I will try to fall asleep with my back turned towards you. As I begin to really nod off, I will shift to face you. And I will sleep with my head buried into your neck, where the rough graze of your chin softens into smoothness. I will rest my legs under yours and create a womb-like negative space between us. Some nights, I will sleep with my face pressed against yours, but each night, I will grab your hand.
You will know when I’ve finally fallen asleep because I will always squeeze your fingers right before I do. And you will whisper, “Shhh, baby, relax” so that, even in my subconscious, I will know that you are there.
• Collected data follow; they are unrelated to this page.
(** *** The loop *)

(** What a step on entry [i] is to do. *)
Definition step_ok (below : nat) (pre : list Z) (po pn : Z) : Prop := forall i s N live ptrs, both s N live ptrs -> in_table i ->
  find_table (vm_mem s) pre r_pgd = Some po -> find_table (vm_mem s) pre pgd = Some pn -> valid (vm_mem s) pn i = false ->
  let ops := slot_ops below (vm_mem s) po i in
  refs_room (k_mm (vm_kernel s)) (Z.of_nat (length ops)) -> (size ptrs + length (tables ops) <= NR_SLOTS)%nat ->
  (exists s' N' live' ptrs', copy_entry below po pn i s = Ret (tt, s') /\ copied pre pn i (i + 1) ops s s' N N' live live' ptrs ptrs') \/
  (copy_entry below po pn i s = Panic /\ short_of_frames live (length (tables ops))).

Lemma copy_loop_run below pre po pn : step_ok below pre po pn -> Forall in_table pre -> (length pre + below = 3)%nat -> forall n i s N live ptrs,
  both s N live ptrs -> 0 <= i -> i + Z.of_nat n <= 512 -> find_table (vm_mem s) pre r_pgd = Some po -> find_table (vm_mem s) pre pgd = Some pn ->
  (forall j, i <= j < i + Z.of_nat n -> valid (vm_mem s) pn j = false) ->
  let ops := seqZ i (Z.of_nat n) ≫= slot_ops below (vm_mem s) po in
  refs_room (k_mm (vm_kernel s)) (Z.of_nat (length ops)) -> (size ptrs + length (tables ops) <= NR_SLOTS)%nat ->
  (exists s' N' live' ptrs', for_entries n i (copy_entry below po pn) s = Ret (tt, s') /\ copied pre pn i (i + Z.of_nat n) ops s s' N N' live live' ptrs ptrs') \/
  (for_entries n i (copy_entry below po pn) s = Panic /\ short_of_frames live (length (tables ops))).
Proof.
  intros Hstep Hr Hl n. induction n as [|n IH]; intros i s N live ptrs Hb Hi0 Hin Ho Hn Hv ops Hroom Hslots.
  { left. exists s, N, live, ptrs. split; [done|]. replace (i + Z.of_nat 0) with i by lia. by apply copied_none. }
  assert (Hit : in_table i) by (unfold in_table; lia). cbn [for_entries].
  assert (Hops : ops = slot_ops below (vm_mem s) po i ++ (seqZ (i + 1) (Z.of_nat n) ≫= slot_ops below (vm_mem s) po)).
  { unfold ops. rewrite seqZ_cons by lia. rewrite bind_cons. replace (Z.pred (Z.of_nat (S n))) with (Z.of_nat n) by lia. done. }
  rewrite Hops in *. clear ops Hops. set (ops1 := slot_ops below (vm_mem s) po i) in *. set (ops2 := seqZ (i + 1) (Z.of_nat n) ≫= slot_ops below (vm_mem s) po) in *.
  rewrite length_app in Hroom. rewrite tables_app, length_app in *.
  destruct (Hstep i s N live ptrs Hb Hit Ho Hn ltac:(apply Hv; lia)) as [(s1 & N1 & live1 & ptrs1 & Hrun & Hc)|[Hp Hs]].
  { intros j c Hj. specialize (Hroom j c Hj). fold ops1. lia. }
  { fold ops1. lia. }
  2:{ right. split; [unfold mbind, M_bind; by rewrite Hp|]. eapply short_of_frames_weaken; [exact Hs|fold ops1; lia]. }
  mrun Hrun. fold ops1 in Hc. pose proof (cp_both _ _ _ _ _ _ _ _ _ _ _ _ _ Hc) as Hb1.
  destruct (copied_paths _ _ _ _ _ _ _ _ _ _ _ _ _ po Hb Hc Hr ltac:(lia) Ho Hn) as [Ho1 Hn1].
  assert (Hops2 : (seqZ (i + 1) (Z.of_nat n) ≫= slot_ops below (vm_mem s1) po) = ops2).
  { unfold ops2. assert (Hbind : forall js, (forall j, j ∈ js -> in_table j) -> js ≫= slot_ops below (vm_mem s1) po = js ≫= slot_ops below (vm_mem s) po).
    { intros js. induction js as [|j js IHj]; intros Hj; [done|]. rewrite !bind_cons, IHj by (intros k Hk; apply Hj; by apply list_elem_of_further). f_equal.
      eapply slot_ops_shape; [exact Hb|apply (cp_shape _ _ _ _ _ _ _ _ _ _ _ _ _ Hc)|done|done|done|apply Hj, list_elem_of_here]. }
    apply Hbind. intros j Hj%elem_of_seqZ. unfold in_table. lia. }
  destruct (IH (i + 1) s1 N1 live1 ptrs1 Hb1) as [(s2 & N2 & live2 & ptrs2 & Hrun2 & Hc2)|[Hp Hs]]; [lia|lia|done|done|..].
  - intros j Hj. destruct (same_entry (vm_mem s) (vm_mem s1) pn j) as [-> _]; [|apply Hv; lia].
    eapply (cp_keep _ _ _ _ _ _ _ _ _ _ _ _ _ Hc); [|unfold in_table; lia|intros [_ ?]; lia].
    apply (path_level _ _ _ (vo_wf _ _ _ _ _ (bo_new _ _ _ _ Hb)) pre pn Hr); [lia|done].
  - rewrite Hops2. eapply copied_room; [exact Hb|exact Hc| |lia]. by rewrite Nat2Z.inj_add in Hroom.
  - rewrite Hops2. pose proof (cp_ptrs _ _ _ _ _ _ _ _ _ _ _ _ _ Hc). lia.
  - left. exists s2, N2, live2, ptrs2. split; [done|]. rewrite Hops2 in Hc2. replace (i + Z.of_nat (S n)) with (i + 1 + Z.of_nat n) by lia.
    eapply (copied_trans pre pn i (i + 1)); [lia|exact Hc|exact Hc2].
  - right. split; [done|]. rewrite Hops2 in Hs. eapply short_of_frames_added; [apply (cp_frames _ _ _ _ _ _ _ _ _ _ _ _ _ Hc)|done].
Qed.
I will drink coffee in the morning, black and iced and as strong as I can stand it. I will make fun of you if you drink anything else — especially if you make a face before adding two and a half packets of cream. But I will kiss away any annoyance my teasing might invoke.
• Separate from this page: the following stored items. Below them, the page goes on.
(** An id found once by each search: which hit is returned, and its label.
    The vector hit replaces the exact hit only with a strictly greater
    score; either way the hit returned is labelled
    "{exact type}+{vector type}" and keeps its own score and payload. *)
Theorem found_by_both_label (h : heap)
        (exact_results vector_results : list ref) (e v : ref) :
  List.filter (fun y => String.eqb (id (h y)) (id (h e))) exact_results = [e] ->
  List.filter (fun y => String.eqb (id (h y)) (id (h e))) vector_results = [v] ->
  let '(h', fused) := simple_fusion h exact_results vector_results in
  let winner := if PyFloat.gt (score (h v)) (score (h e)) then v else e in
  In winner fused
  /\ (forall r, In r fused -> id (h' r) = id (h e) -> r = winner)
  /\ search_type (h' winner)
     = String.append (search_type (h e)) (String.append "+" (search_type (h v)))
  /\ score (h' winner) = score (h winner)
  /\ payload (h' winner) = payload (h winner).
Proof.
  intros He Hv. unfold simple_fusion.
  apply filter_singleton_split in He as (pe & se & -> & _ & Hpe & Hse).
  apply filter_singleton_split in Hv as (pv & sv & -> & Hidv & Hpv & Hsv).
  apply String.eqb_eq in Hidv.
  set (i := id (h e)) in *.
  (* up to the exact hit, then on to the vector hit *)
  destruct (run_single h pe [] e Hpe eq_refl) as [Hs1 Ho1]. fold i in Hs1, Ho1.
  pose proof (filter_app_nil _ _ _ Hse Hpv) as Hmid.
  destruct (run_skip h (pe ++ [e]) (se ++ pv) i (no_id_in h _ _ Hmid)) as [Hs2 Ho2].
  rewrite Hs1 in Hs2.
  set (l2 := (pe ++ [e]) ++ se ++ pv) in *.
  assert (Hobj2 : forall y, id (h y) = i -> objs (run h l2) y = h y).
  { intros y Hy. rewrite (Ho2 y Hy). now apply Ho1. }
  (* the vector hit *)
  set (winner := if PyFloat.gt (score (h v)) (score (h e)) then v else e).
  assert (H3 : seen_ids (run h (l2 ++ [v])) !! i = Some winner
               /\ objs (run h (l2 ++ [v])) winner
                  = with_search_type (h winner)
                      (plus_types (search_type (h e)) (search_type (h v)))).
  { rewrite run_snoc. unfold step.
    rewrite (Hobj2 v Hidv), Hidv, Hs2, (Hobj2 e eq_refl). subst winner.
    destruct (PyFloat.gt (score (h v)) (score (h e))); simpl.
    - rewrite lookup_insert_eq. split; [done|].
      unfold set_search_type. rewrite Nat.eqb_refl. now rewrite (Hobj2 v Hidv).
    - split; [done|].
      unfold set_search_type. rewrite Nat.eqb_refl. now rewrite (Hobj2 e eq_refl). }
  destruct H3 as [Hs3 Ho3].
  assert (Hidw : id (h winner) = i) by (subst winner; now destruct (PyFloat.gt _ _)).
  (* the rest of the vector hits *)
  destruct (run_skip h (l2 ++ [v]) sv i (no_id_in h _ _ Hsv)) as [Hs4 Ho4].
  rewrite Hs3 in Hs4. specialize (Ho4 winner Hidw). rewrite Ho3 in Ho4.
  replace ((pe ++ e :: se) ++ pv ++ v :: sv) with ((l2 ++ [v]) ++ sv).
  2:{ subst l2. now rewrite <- !app_assoc. }
  destruct (inv_run h ((l2 ++ [v]) ++ sv)) as [Hsame _ Hinv _ _ _].
  split; [|split; [|split; [|split]]].
  - apply sorted_elem. now apply Hinv in Hs4 as [? _].
  - intros r Hr Hid. apply sorted_elem in Hr.
    destruct (Hsame r) as [Hidr _]. rewrite Hidr in Hid.
    assert (seen_ids (run h ((l2 ++ [v]) ++ sv)) !! i = Some r) by (apply Hinv; done).
    congruence.
  - now rewrite Ho4.
  - now rewrite Ho4.
  - now rewrite Ho4.
Qed.

Lemma sort_desc_ext {A} (key1 key2 : A -> PyFloat.float) (l : list A) :
  (forall x, key1 x = key2 x) -> sort_desc key1 l = sort_desc key2 l.
Proof.
  intros Hk. induction l as [|x l IH]; simpl; [done|]. rewrite IH.
  generalize (sort_desc key2 l). intros m.
  induction m as [|y m IHm]; simpl; [done|].
  rewrite !Hk. now rewrite IHm.
Qed.

(** The sort is stable: among the entries of one score, the order is that
    of the input. *)
Lemma insert_desc_stable {A} (key : A -> PyFloat.float) (s : PyFloat.float)
      (x : A) (l : list A) :
  List.filter (fun y => Qeq_bool (key y) s) (insert_desc key x l)
  = List.filter (fun y => Qeq_bool (key y) s) (x :: l).
Proof.
  induction l as [|y l IH]; [done|].
  simpl insert_desc. destruct (PyFloat.lt (key x) (key y)) eqn:E; [|done].
  simpl in IH |- *. rewrite IH.
  destruct (Qeq_bool (key x) s) eqn:Ex; [|done].
  destruct (Qeq_bool (key y) s) eqn:Ey; [|done].
  exfalso. apply Qeq_bool_iff in Ex, Ey. apply lt_spec in E.
  rewrite Ex, Ey in E. now apply Qlt_irrefl in E.
Qed.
You will learn the titles of my favorite books. You will learn the melodies of the musicians I play almost everyday — the David Bowie that gets me up in the morning, the Damien Jurado that lulls me to sleep, and the Neutral Milk Hotel that I play only when I am sad. You will watch my favorite movies with me; eventually, you’ll learn to appreciate my strange fondness for films that seem like anachronisms, where the shots are black-and-white grainy and the actors speak with funny accents.
For me, each of these interests is like a well-worn blanket, warm and inviting no matter how times I immerse myself in it. And you will drape it over yourself so we can cocoon together.
We will go to restaurants for dinner — you will insist. But I will have a hard time choosing what to order, so I will almost always defer to you. You will try to make me decide, but that will only stress me out, so you will take hold of my indecisiveness and hand me a glass of wine, white as I like.
You will not understand why I can eat peanut butter straight out of the jar or how I can go through several jars a week but why I only drink diet soda.
You will tell me that I am self-conscious — so self-conscious — for no good reason. You will run your fingers over every surface of my body. You will kiss all of the spots that I hate. And you will tell me I am beautiful. When I only occasionally believe you, you will become frustrated.
You will grow insecure about the amount of time I spend with my friends or the extent to which I let guys — in bars, at parties, in the street — hit on me. You will feel as though your love and your attraction to me is not enough, but I will do my best to show you that isn’t true.
Soon, I will stop wearing make-up around you — make-up I painstakingly learned to apply from friends who raved about all that mascara and lipstick and eyeliner could do for me. I will swap my tight dresses and expensive shirts for your tattered button-downs and warm sweatshirts. I will let you play with my hair, even though you always muss it into tangles and even though I can’t stand it when other people touch my hair — you’ll understand because I’ll explain why to you.
I will let you cook for me. I will drink with you. And I won’t count calories or worry about the size of my thighs. I won’t wonder when I will have the time to go back to the gym. I will learn to love beer (or at least pretend) because you love beer. You will learn to eat tofu, and you will begin to search for vegetarian recipes we can make together.
We will turn off our phones and spend whole days in bed, and our friends will grow upset when they can’t reach us, but we will tuck ourselves away because only minutia exists elsewhere.
And you will discover the shape of my body in its entirety. You will learn to nuzzle your face into the groove underneath my left shoulder blade. You will memorize the way my lips move, my taste, and the distinctive smell of my shampoo.
You will always let me sleep on the right side of the bed.
I will have a difficult time breaking down the near impenetrable wall I have spent years erecting around myself — even for you. I will hide parts of myself from you — my body, my psyche. I will create this image of myself I want you to believe, but at some point, I will let it slip.
As I grow more comfortable with you. And if you let me, I will inevitably grow more comfortable with you.
But eventually, I will begin to pull away. I am and will be spontaneous and impulsive — to a fault. Sometimes.
And I will retreat as soon as you start to make me feel stifled. You will make me feel stifled. I will not know how to function when I begin to feel too secure because most of what I have ever known is insecurity. And I will mess up. Many, many times.
You will be sad, and you will be angry. I will do and say things that make you upset — sometimes without realizing it and sometimes because I do.
Like everything else that is good, we will be flawed. We will fall apart more quickly than we came together. All flawed things fall apart, but all things fall apart.
And still, we will leave traces of ourselves on one another that neither us will be able to erase — that is just the nature of how these things go.